IBM watsonx.data intelligence SDK for Python#
The IBM watsonx.data intelligence SDK for Python is a comprehensive toolkit for data intelligence operations, providing modular components for data quality validation, data product management, ODCS generation, and intelligent recommendations.
This SDK is designed with a modular architecture, allowing different teams to contribute specialized functionality while sharing common components like authentication. Currently, the SDK includes:
Common Modules: Shared authentication and configuration for all SDK modules
DQ Validator: In-memory data quality validation for streaming data, Pandas DataFrames, and PySpark DataFrames
DPH Services: Python client for IBM Data Product Hub API
ODCS Generator: Generate Open Data Contract Standard files from data catalogs
Data Product Recommender: Analyze query logs to identify high-value data products
The IBM watsonx.data intelligence SDK is supported on Python 3.8+.
Key Features#
- Data Quality Validation
Comprehensive validation framework with 9 check types, support for array-based records and DataFrames, and integration with IBM Cloud Pak for Data.

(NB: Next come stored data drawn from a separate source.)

Lemma dirlink_wp d i name inum c : let B := IBLOCK (i_inum i) sb in let s0 := fput s dp d i in
  file_ok sb d i -> fs_ok sb d (c + 8) -> is_dir d i -> 0 <= i_inum i -> good_block sb d B -> (forall k, is_slot k -> slot d i k <> B) ->
  i_size i + DIRENT_SIZE <= MAXFILE * BSIZE -> Forall is_byte name -> 0 < inum < 2^16 ->
  itable_ok (f_itable s0) -> (exists k j, f_itable s0 !! k = Some j /\ i_ref j = 0) ->
  wp (dirlink dp name inum) s0 (fun r s' =>
    match dir_find d i name with
    | Some _ => r = -1 /\ ro_post d (f_blk s') /\ forall k, i_ref (inode_at k s') = i_ref (inode_at k s0)
    | None => exists d' i', s' = fput s dp d' i' /\ linked d i name inum r d' i' /\ fs_ok sb d' c
    end).
Proof.
  intros B s0 Hf Hfs Hd Hnum HB Hns Hsize Hname Hinum Hit Hslot. unfold dirlink. apply wp_bind.
  pose proof (dirlookup_wp s0 dp name) as Hl. cbv zeta in Hl. assert (inode_at dp s0 = i) as Hat by by apply inode_at_fput. rewrite Hat in Hl. change (f_blk s0) with d in Hl.
  eapply wp_mono; [apply Hl; [by eapply dir_is_ok|done|done]|]. fold (count i).
  intros [[ip off]|] s1 (d1 & Hro & Hr).
  - destruct Hr as (k & Hk & _ & Hm & _ & Hget). pose proof (lookup_find d i name k Hk Hm) as Hfnd.
    destruct (dir_find d i name) as [x|]; [|done]. apply wp_bind. eapply wp_mono; [exact (drop_found (set_blk d1 s0) _ _ ip s1 Hit Hget)|]. intros ? s2 [Eb Er]. apply wp_ret.
    split; [done|]. rewrite Eb. split; [done|]. done.
  - destruct Hr as [-> Hnone]. rewrite (lookup_none d i name Hnone). change (set_blk d1 s0) with (fput s dp d1 i).
    eapply wp_mono; [apply (dirlink_new d1 i name inum c)|]; try done.
    + by eapply file_ok_ro.
    + by eapply fs_ok_ro.
    + destruct Hd. split; try done. intros x Hx. rewrite (slot_ro d d1); auto.
    + by eapply good_ro.
    + intros x Hx. rewrite (slot_ro d d1) by done. by apply Hns.
    + unfold dir_find. rewrite (entries_ro d d1) by done. by apply lookup_none.
    + intros r s2 (d' & i' & -> & [L1 L2 L3 L4 L5] & Hfs'). exists d', i'. split; [done|]. split; [|done]. split; [done|done| | |].
      * assert (forall n', dir_find d1 i n' = dir_find d i n') as E by (intros n'; unfold dir_find; by rewrite (entries_ro d d1)).
        case_decide; [destruct L3 as [L3 L3']; split; [done|]; intros n' Hn'; by rewrite L3', E|].
        destruct L3 as (-> & L3 & ?). split; [done|]. split; [|done]. intros n'. by rewrite L3, E.
      * intros b Hb Hbs HbB. pose proof Hro as (_ & Hv & _). rewrite <- Hv. apply L4; [by eapply good_ro| |done].
        intros k Hk. rewrite (slot_ro d d1) by done. by apply Hbs.
      * destruct L5 as (d2 & k & Hro2 & Hk). exists d2, k. split; [by eapply ro_trans|done].
Qed.
End on_dir.
End dir.
(** The directory loses a link, too, when the target is a directory. *)
Lemma parent_links links d6 i6 d7 : let i7 := set_inlink (i16 (i_nlink i6 - 1)) i6 in removed links d6 i6 -> 1 <= links ->
  upd_post d6 d7 (IBLOCK n sb) (store_dinode i7 (dinode_off n) (bl_view d6 (IBLOCK n sb))) -> removed (links - 1) d7 i7.
Proof.
  intros i7 R Hl P. pose proof (ft_inum _ _ Ht n Hn) as Hno. pose proof P as (Hs & Hv & Hh & _). pose proof (rm_range _ _ _ R) as (R1 & R2 & R3 & R4 & R5 & R6 & R7).
  pose proof (ft_iblock _ _ Ht n Hno) as HB0. assert (good_block sb d6 (IBLOCK n sb)) as HB by (eapply good_kept; [apply R|apply R| |exact HB0]; destruct HB0 as (Hr & _); apply R; lia).
  assert (forall b, 0 <= b < sb_size sb -> block_used d7 sb b = block_used d6 sb b) as Hu by (intros b Hb; by apply (upd_used sb d6 d7 _ _ b HB P)).
  assert (file_kept d6 d7 i6) as Hk6 by (intros j Hj _; rewrite Hv, decide_False; [done|by apply R]).
  assert (forall j, slot d7 i7 j = slot d6 i6 j) as Hsl by (intros j; exact (kept_slot d6 d7 i6 j Hk6)).
  assert (file_ok sb d7 i6) as Hf7.
  { eapply kept_file; [exact Hk6|done|done| |apply R]. intros j Hj Hnz. destruct (fk_good _ _ _ (rm_file _ _ _ R) j Hj Hnz) as (Hr & Hub & _). by rewrite Hu by lia. }
  assert (forall a, dir_find d7 i7 a = dir_find d6 i6 a) as Hfind by (intros a; unfold dir_find; f_equal; exact (kept_entries d6 d7 i6 Hk6 (rm_dir _ _ _ R))). split.
  - eapply same_trans; [apply R|exact Hs].
  - rewrite Hh. apply R.
  - intros b Hb Hub. rewrite Hu by done. by apply R.
  - destruct (rm_stored _ _ _ R) as [V0 V1]. split.
    + rewrite Hv, decide_True, V0 by done. destruct (dinode_off_range n (proj1 Hno)). apply store_store; [exact R1|exact R1|done|].
      assert (block_ok (bl_view d0 (IBLOCK n sb))) as [Hlen _] by (apply bl_view_ok; [apply (tk_block _ _ _ (ft_tree _ _ Ht) n Hn)|apply HB0]). rewrite Hlen. klia.
    + intros l Hlo Hne. rewrite Hv, decide_False by done. by apply V1.
  - split; [exact R1|]. split; [exact R2|]. split; [exact R3|]. split; [exact R4|]. split; [apply i16_range|]. by split.
  - intros l Hlv Hne j Hj Hnz. rewrite Hv, decide_False; [by apply R|]. by apply (ft_apart _ _ Ht).
  - destruct Hf7. by split.
  - intros l j Hlo Hj. rewrite Hsl. by apply R.
  - intros l j j' Hlv Hne Hj Hj'. rewrite Hsl. by apply R.
  - change (i16 (i_nlink i6 - 1) = links - 1). rewrite (rm_links _ _ _ R) in *. apply i16_id. lia.
  - destruct (kept_dir d6 d7 i6 Hk6 (rm_dir _ _ _ R)). by split.
  - rewrite Hfind. apply R.
  - intros a Hna. rewrite Hfind. by apply R.
Qed.

Lemma is_dir_same d i j : same_dinode i j -> is_dir d j -> is_dir d i.
Proof.
  intros Hs [D1 D2 D3 D4]. pose proof Hs as (Et & _ & _ & _ & Es & _). split; rewrite ?Et, ?Es; try done. intros x Hx. rewrite (slot_same _ _ _ _ Hs). by apply D4.
Qed.

(** From the cleared entry to the end: what later steps must leave. *)
Lemma removed_unlinked links d6 i6 d' (last : bool) : removed links d6 i6 -> links = i_nlink (idisk sb d0 n) - (if i_type (idisk sb d0 m) =? T_DIR then 1 else 0) -> same_dinode (idisk sb d' n) i6 -> file_kept d6 d' i6 -> file_ok sb d' i6 ->
  (if last
   then i_type (idisk sb d' m) = 0 /\ forall b, 0 <= b < sb_size sb -> in_file d0 (idisk sb d0 m) b -> block_used d' sb b = false
   else same_dinode (idisk sb d' m) (set_inlink (i_nlink (idisk sb d0 m) - 1) (idisk sb d0 m)) /\ file_kept d0 d' (idisk sb d0 m)) ->
  (forall b, 0 <= b < sb_size sb -> block_used d6 sb b = true -> ~ (last = true /\ in_file d0 (idisk sb d0 m) b) -> block_used d' sb b = true) ->
  (forall l, inum_ok l -> l <> n -> l <> m -> idisk sb d' l = idisk sb d6 l) -> (forall l, live l -> l <> n -> l <> m -> file_kept d6 d' (idisk sb d0 l)) ->
  unlinked d0 live n m name last d'.
Proof.
  intros R Hlinks Hs Hk6 Hf6 Htg Hus Hin Hfl. assert (forall a, dir_find d' (idisk sb d' n) a = dir_find d6 i6 a) as Hfind.
  { intros a. rewrite (dir_find_same _ _ _ _ Hs). unfold dir_find. by rewrite (kept_entries d6 d' i6 Hk6 (rm_dir _ _ _ R)). }
  assert (forall l, inum_ok l -> l <> n -> idisk sb d6 l = idisk sb d0 l) as Hother.
  { intros l Hl Hne. pose proof (ft_inum _ _ Ht n Hn) as Hno. eapply stored_other; [apply (rm_stored _ _ _ R)|apply Ht|done|done|done| |apply (rm_range _ _ _ R)].
    apply bl_view_ok; [apply (tk_block _ _ _ (ft_tree _ _ Ht) n Hn)|by apply (ft_iblock _ _ Ht)]. }
  split.
  - split; [eapply is_dir_same; [exact Hs|]; eapply kept_dir; [exact Hk6|apply R]|]. eapply file_same; [exact Hs|done|exact Hf6].
  - rewrite Hfind. apply R.
  - intros a Ha. rewrite Hfind. by apply R.
  - rewrite <- Hlinks, <- (rm_links _ _ _ R). apply Hs.
  - exact Htg.
  - intros b Hb Hu Hno. apply Hus; [done|by apply R|done].
  - intros l Hl H1n H2n. rewrite Hin, Hother; done.
  - intros l Hl H1n H2n. eapply file_kept_trans; [by apply (rm_files _ _ _ R)|]. by apply Hfl.
Qed.

(** *** The inode table at the end *)

Lemma itable_insert t p j j' : itable_ok t -> t !! p = Some j -> i_dev j' = i_dev j -> i_inum j' = i_inum j -> 0 <= i_ref j' <= i_ref j -> inode_ok j' -> itable_ok (<[p := j']> t).
Proof.
  intros Ht' Hj Ed Ei Hr Hok. rewrite list_insert_alter. apply (itable_alter t p (fun _ => j') j); try done; [lia|].
  intros Hpos q x Hne Hx Hrx [E1 E2]. apply Hne. apply (it_uniq _ Ht' q p x j); (done || lia || congruence).
Qed.

(** References, locks and the rest of the state are as they were in s0, and the
    table agrees with the disk. *)
Record restored s' : Prop := {
  rs_rest : f_sb s' = f_sb s0 /\ f_pid s' = f_pid s0 /\ f_cwd s' = f_cwd s0 /\ f_user s' = f_user s0;
  rs_ref : forall q, in_table q -> i_ref (inode_at q s') = i_ref (inode_at q s0);
  rs_id : forall q, in_table q -> 0 < i_ref (inode_at q s0) -> i_inum (inode_at q s') = i_inum (inode_at q s0);
  rs_kept : kept sb s' s' none ∅ }.

Context (Htab : forall q, in_table q -> 0 < i_ref (inode_at q s0) -> inum_ok (i_inum (inode_at q s0))).
Context (Hr0 : forall q, in_table q -> 0 <= i_ref (inode_at q s0)).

- Data Product Hub Integration
Complete Python SDK for managing data products, drafts, releases, contract terms, and domains.
- ODCS Generation
Automated generation of ODCS v3.1.0 compliant YAML files from Collibra and Informatica catalogs.
- Intelligent Recommendations
Query log analysis to identify high-value tables and logical groupings for data product prioritization.
- Multi-Environment Authentication
Unified authentication supporting IBM Cloud, AWS Cloud, Government Cloud, and on-premises deployments.
- Modular Architecture
Extensible design allowing teams to add new modules while sharing common functionality.
- Type Safety
Full type hints throughout the SDK for better IDE support and code quality.